Semantics | Are fascist footballers also racists?

Rome Mayor Walter Veltroni. Link to ANSA article.Rome | Paolo Di Canio and Lazio teammates abided yesterday by the request of Rome Mayor Walter Veltroni to meet with Nazi death-camp survivors. Three survivors addressed the players at Michelangelo‘s Piazza del Campidoglio; afterward, Di Canio sounded contrite, saying “we heard the stories of people who went through something terrible.” Although still attached to right-wing ideas that saw him lead a group of Lazio ultrí s as a youth, Di Canio says he opposes violence.

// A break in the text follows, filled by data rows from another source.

Definition cell (df : list PositionStats) (name pos : string) : outcome Q :=
  match filter (fun r => team (stats_row r) = name /\ Position r = pos) df with
  | [r] => Return (OPP_PTS (stats_row r))
  | _ => Raise ValueError
  end.

Fixpoint pivot_rows (df : list PositionStats) (names : list string)
    : outcome (list Scorer.DvpRow) :=
  match names with
  | [] => Return []
  | name :: rest =>
      g ← cell df name "G"; f ← cell df name "F"; c ← cell df name "C";
      rows ← pivot_rows df rest;
      Return (Scorer.mkDvpRow name g f c :: rows)
  end.

Definition average (values : list Q) : Q :=
  fold_right Qplus 0 values / inject_Z (Z.of_nat (length values)).

(** A frame library for complete tables.  Its [std] is a stand-in (the
    mean absolute deviation): the real one is a square root. *)
Definition pd : Pandas :=
  {| pivot df := pivot_rows df (remove_dups ((fun r => team (stats_row r)) <$> df));
     mean := average;
     std values := average ((fun v => Qabs (v - average values)) <$> values) |}.

Definition lines : PropLines := mkLines 20 5 5 30.

End Sample.

(** * Properties *)

(** ** The matchup scorer *)

Section ScorerFacts.

Import Scorer.
Local Open Scope Q_scope.

Lemma Qle_bool_spec (x y : Q) : reflect (x <= y) (Qle_bool x y).
Proof.
  destruct (Qle_bool x y) eqn:E; constructor.
  - now apply Qle_bool_iff.
  - intros H. apply Qle_bool_iff in H. congruence.
Qed.

Lemma truediv_nonzero (a b : Q) : ~ b == 0 -> truediv a b = Return (a / b).
Proof.
  intros Hb. unfold truediv.
  destruct (Qeq_bool b 0) eqn:E; [|reflexivity].
  apply Qeq_bool_iff in E. contradiction.
Qed.

Lemma truediv_zero (a b : Q) : b == 0 -> truediv a b = Raise ZeroDivisionError.
Proof.
  intros Hb. unfold truediv. apply Qeq_bool_iff in Hb. now rewrite Hb.
Qed.

Lemma matchup_multiplier_branch (pts_allowed avg std : Q) :
  ~ std == 0 ->
  matchup_multiplier pts_allowed avg std
  = Return (branch_of ((pts_allowed - avg) / std)).
Proof.
  intros Hs. unfold matchup_multiplier, branch_of.
  rewrite (truediv_nonzero _ _ Hs). cbn.
  repeat match goal with |- context [if ?b then _ else _] => destruct b end;
    reflexivity.
Qed.

Ltac split_bands z :=
  unfold branch_of, band_table, Qgeb, Qleb;
  destruct (Qle_bool_spec 1.0 z), (Qle_bool_spec 0.5 z),
           (Qle_bool_spec z (-1.0)), (Qle_bool_spec z (-0.5));
  cbn [andb negb].

Lemma branch_of_band_table (z : Q) : branch_of z = band_table z.
Proof. split_bands z; try reflexivity; exfalso; lra. Qed.

Lemma branch_of_cases (z : Q) :
  (1.0 <= z -> branch_of z = 1.25)
  /\ (0.5 <= z < 1.0 -> branch_of z = 1.15)
  /\ (-0.5 < z < 0.5 -> branch_of z = 1.00)
  /\ (-1.0 < z <= -0.5 -> branch_of z = 0.75)
  /\ (z <= -1.0 -> branch_of z = 0.85).
Proof.
  repeat split; intros H; split_bands z; try reflexivity; exfalso; lra.
Qed.

Lemma branch_of_low_iff (z : Q) : branch_of z = 0.85 <-> z <= -1.0.
Proof.
  split.
  - split_bands z; intros H; try discriminate H; try assumption; exfalso; lra.
  - apply branch_of_cases.
Qed.

Lemma branch_of_mid_low_iff (z : Q) : branch_of z = 0.75 <-> -1.0 < z <= -0.5.
Proof.
  split.
  - split_bands z; intros H; try discriminate H; lra.
  - apply branch_of_cases.
Qed.

(** C1.  For a non-zero deviation the multiplier is the band table of
    section 4.1 applied to z = (pts_allowed - avg) / std: 1.25 from 1.0
    upwards, 1.15 on [0.5, 1.0), 1.00 strictly between -0.5 and 0.5,
    0.75 on (-1.0, -0.5], 0.85 from -1.0 downwards; an input with
    z = 1.2 gives exactly 1.25. *)
Theorem matchup_multiplier_band_table (pts_allowed avg std : Q) :
  ~ std == 0 ->
  let z := (pts_allowed - avg) / std in
  let m := matchup_multiplier pts_allowed avg std in
  m = Return (band_table z)
  /\ (1.0 <= z -> m = Return 1.25)
  /\ (0.5 <= z < 1.0 -> m = Return 1.15)
  /\ (-0.5 < z < 0.5 -> m = Return 1.00)
  /\ (-1.0 < z <= -0.5 -> m = Return 0.75)
  /\ (z <= -1.0 -> m = Return 0.85)
  /\ (z == 1.2 -> m = Return 1.25).
Proof.
  intros Hs z m. subst m.
  rewrite (matchup_multiplier_branch _ _ _ Hs). fold z.
  destruct (branch_of_cases z) as (H1 & H2 & H3 & H4 & H5).
  repeat split; intros; f_equal; auto using branch_of_band_table.
  apply H1. lra.
Qed.

Lemma matchup_multiplier_band_table_witness :
  ~ 10 == 0 /\ matchup_multiplier 112 100 10 = Return 1.25.
Proof.
  assert (Hs : ~ 10 == 0) by (intros H; discriminate H).
  split; [exact Hs|].
  apply (matchup_multiplier_band_table 112 100 10 Hs).
  vm_compute. reflexivity.
Defined.

(** C2 (as the claim states it, refuted).  The claim says that no input
    with a non-zero deviation makes the multiplier 0.85; one standard
    deviation below the average does. *)
Lemma low_branch_reached :
  ~ 10 == 0
  /\ matchup_multiplier 90 100 10 = Return 0.85
  /\ ~ (forall pts_allowed avg std : Q,
          ~ std == 0 -> matchup_multiplier pts_allowed avg std <> Return 0.85).
Proof.
  assert (Hs : ~ 10 == 0) by (intros H; discriminate H).
  split; [exact Hs|]. split; [reflexivity|].
  intros H. now apply (H 90 100 10 Hs).
Qed.

(** C2 (amended).  The source tests [z <= -1.0] before [z <= -0.5], so
    the branch returning 0.85 is reachable: for a non-zero deviation the
    multiplier is 0.85 exactly when z <= -1.0, and 0.75 exactly when
    -1.0 < z <= -0.5. *)
Theorem matchup_multiplier_low_branch (pts_allowed avg std : Q) :
  ~ std == 0 ->
  let z := (pts_allowed - avg) / std in
  (matchup_multiplier pts_allowed avg std = Return 0.85 <-> z <= -1.0)
  /\ (matchup_multiplier pts_allowed avg std = Return 0.75 <-> -1.0 < z <= -0.5).
Proof.
  intros Hs z. rewrite (matchup_multiplier_branch _ _ _ Hs). fold z.
  split; (split; [intros H; injection H as H | intros H; f_equal]).
  - now apply branch_of_low_iff.
  - now apply branch_of_low_iff.
  - now apply branch_of_mid_low_iff.
  - now apply branch_of_mid_low_iff.
Qed.

Lemma matchup_multiplier_low_branch_witness :
  ~ 10 == 0
  /\ matchup_multiplier 85 100 10 = Return 0.85
  /\ matchup_multiplier 93 100 10 = Return 0.75.
Proof.
  assert (Hs : ~ 10 == 0) by (intros H; discriminate H).
  split; [exact Hs|]. split.
  - apply (matchup_multiplier_low_branch 85 100 10 Hs). vm_compute. discriminate.
  - apply (matchup_multiplier_low_branch 93 100 10 Hs). vm_compute.
    split; [reflexivity | discriminate].
Defined.

(** C3 (the code at the failing input).  One standard deviation above
    the average gives 1.25, one below gives 0.85: the distances to 1.00
    are 0.25 and 0.15.  Three quarters of a deviation give 1.15 and
    0.75: distances 0.15 and 0.25. *)
Theorem matchup_multiplier_asymmetric :
  matchup_multiplier (100 + 1 * 10) 100 10 = Return 1.25
  /\ matchup_multiplier (100 - 1 * 10) 100 10 = Return 0.85
  /\ ~ 1.25 - 1.00 == 1.00 - 0.85
  /\ matchup_multiplier (100 + 0.75 * 10) 100 10 = Return 1.15
  /\ matchup_multiplier (100 - 0.75 * 10) 100 10 = Return 0.75
  /\ ~ 1.15 - 1.00 == 1.00 - 0.75.
Proof.
  repeat split; try reflexivity; intros H; discriminate H.
Qed.

Lemma branch_of_proper (x y : Q) : x == y -> branch_of x = branch_of y.
Proof.
  intros H. unfold branch_of, Qgeb, Qleb.
  assert (E1 : Qle_bool 1.0 x = Qle_bool 1.0 y) by now rewrite H.
  assert (E2 : Qle_bool 0.5 x = Qle_bool 0.5 y) by now rewrite H.
  assert (E3 : Qle_bool x (-1.0) = Qle_bool y (-1.0)) by now rewrite H.
  assert (E4 : Qle_bool x (-0.5) = Qle_bool y (-0.5)) by now rewrite H.
  now rewrite E1, E2, E3, E4.
Qed.

(** Around the average the code is symmetric only inside the middle
    band: d standard deviations above and below give multipliers at
    equal distances from 1.00 exactly when d < 0.5. *)
Lemma matchup_multiplier_symmetric_iff (avg std d : Q) :
  0 < std -> 0 <= d ->
  exists up down : Q,
    matchup_multiplier (avg + d * std) avg std = Return up
    /\ matchup_multiplier (avg - d * std) avg std = Return down
    /\ (up - 1.00 == 1.00 - down <-> d < 0.5).
Proof.
  intros Hs Hd.
  assert (Hs' : ~ std == 0)
    by (intros E; rewrite E in Hs; now apply Qlt_irrefl in Hs).
  rewrite !matchup_multiplier_branch by exact Hs'.
  rewrite (branch_of_proper ((avg + d * std - avg) / std) d) by (field; exact Hs').
  rewrite (branch_of_proper ((avg - d * std - avg) / std) (- d)) by (field; exact Hs').
  eexists _, _. split; [reflexivity|]. split; [reflexivity|].
  destruct (branch_of_cases d) as (U1 & U2 & U3 & _).
  destruct (branch_of_cases (- d)) as (_ & _ & D3 & D4 & D5).
  destruct (Qlt_le_dec d 0.5) as [Hlt|Hge].
  - rewrite U3, D3 by lra. split; [intros _; exact Hlt | intros _; reflexivity].
  - destruct (Qlt_le_dec d 1.0) as [Hlt1|Hge1].
    + rewrite U2, D4 by lra. split; [intros H; discriminate H | lra].
    + rewrite U1, D5 by lra. split; [intros H; discriminate H | lra].
Qed.

(** C6.  The division comes first and is not guarded: with a zero
    deviation the multiplier raises the division error whatever the
    other two arguments are, and with a non-zero one it returns. *)
Theorem matchup_multiplier_zero_std (pts_allowed avg std : Q) :
  (std == 0 -> matchup_multiplier pts_allowed avg std = Raise ZeroDivisionError)
  /\ (~ std == 0 -> exists m, matchup_multiplier pts_allowed avg std = Return m).
Proof.
  split; intros Hs.
  - unfold matchup_multiplier. now rewrite (truediv_zero _ _ Hs).
  - eexists. now apply matchup_multiplier_branch.
Qed.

According to the Guardian, players for AS Roma had met on Feb 9 with 17 survivors, who advised them to stop playing whenever the players see Nazi symbols in the crowd. Such symbols were prominent at the Jan 29 fixture at Stadio Olimpico between Roma and Livorno: it was not the first time that ultrí s had unfurled banners to recall horrors of the Holocaust. “Gott mit uns” read one banner, duplicating the inscription on the belt buckles of Nazi soldiers. Another banner said, “Lazio-Livorno, stessa iniziale, stesso forno” (“Lazio-Livorno, same initial, same oven”).

Roma players heard Alberto Sed, 77, Auschwitz survivor and Roma fan, break down as he read a letter he had written to the club as a youth. Hungarian writer Edith Bruck, author of the memoir Who Loves You Like This, described the importance of individuals who helped save her from the camps. “She was reported to have said that a single footballer who stopped playing could restore dignity to the game,” The Guardian writes.

Such attitudes contrast with historical tenets of fascism. Benito Mussolini himself in The Political and Social Doctrine of Fascism pointed to a fascist century that would be a collective century, following the 1800s, seen to be dominated by individualism. Lazio’s Di Canio, who has made the Fascist salute to supporters, in violation of Italian law, has defended himself by saying, “I am a fascist, not a racist.” He has since sworn off the salutes. But given the Italian and German examples, in which elevation of the collective had a chilling racist component, his distinction lacks real meaning.

AS Roma fan magazine Il Romanista has offered, in the spirit of broad-mindedness, to give fans DVDs of La vita e bella (Life is beautiful), itself a controversial comedic probe of Holocaust sensibilities. Perhaps a better choice might be Vittorio De Sica‘s Garden of the Finzi-Continis, about the gradual indignities and persecution used to traumatize Jews in a small northeastern Italian town before the Second World War. The suspicions and symbolic wounds preceded much harsher treatment. Veltroni has reminded the political right of Rome’s complicity in persecution of the Jews. Rome is also, he said, “the city of the Fosse Ardeatine,” where on 24 March 1944 Nazi occupation forces murdered 335 political prisoners and Jews in retaliation for an attack by Italian partisans. Hence Veltroni’s insistence that rogue football symbolisms be extinguished: “The word ‘game’ and ‘swastika’ have no place together.”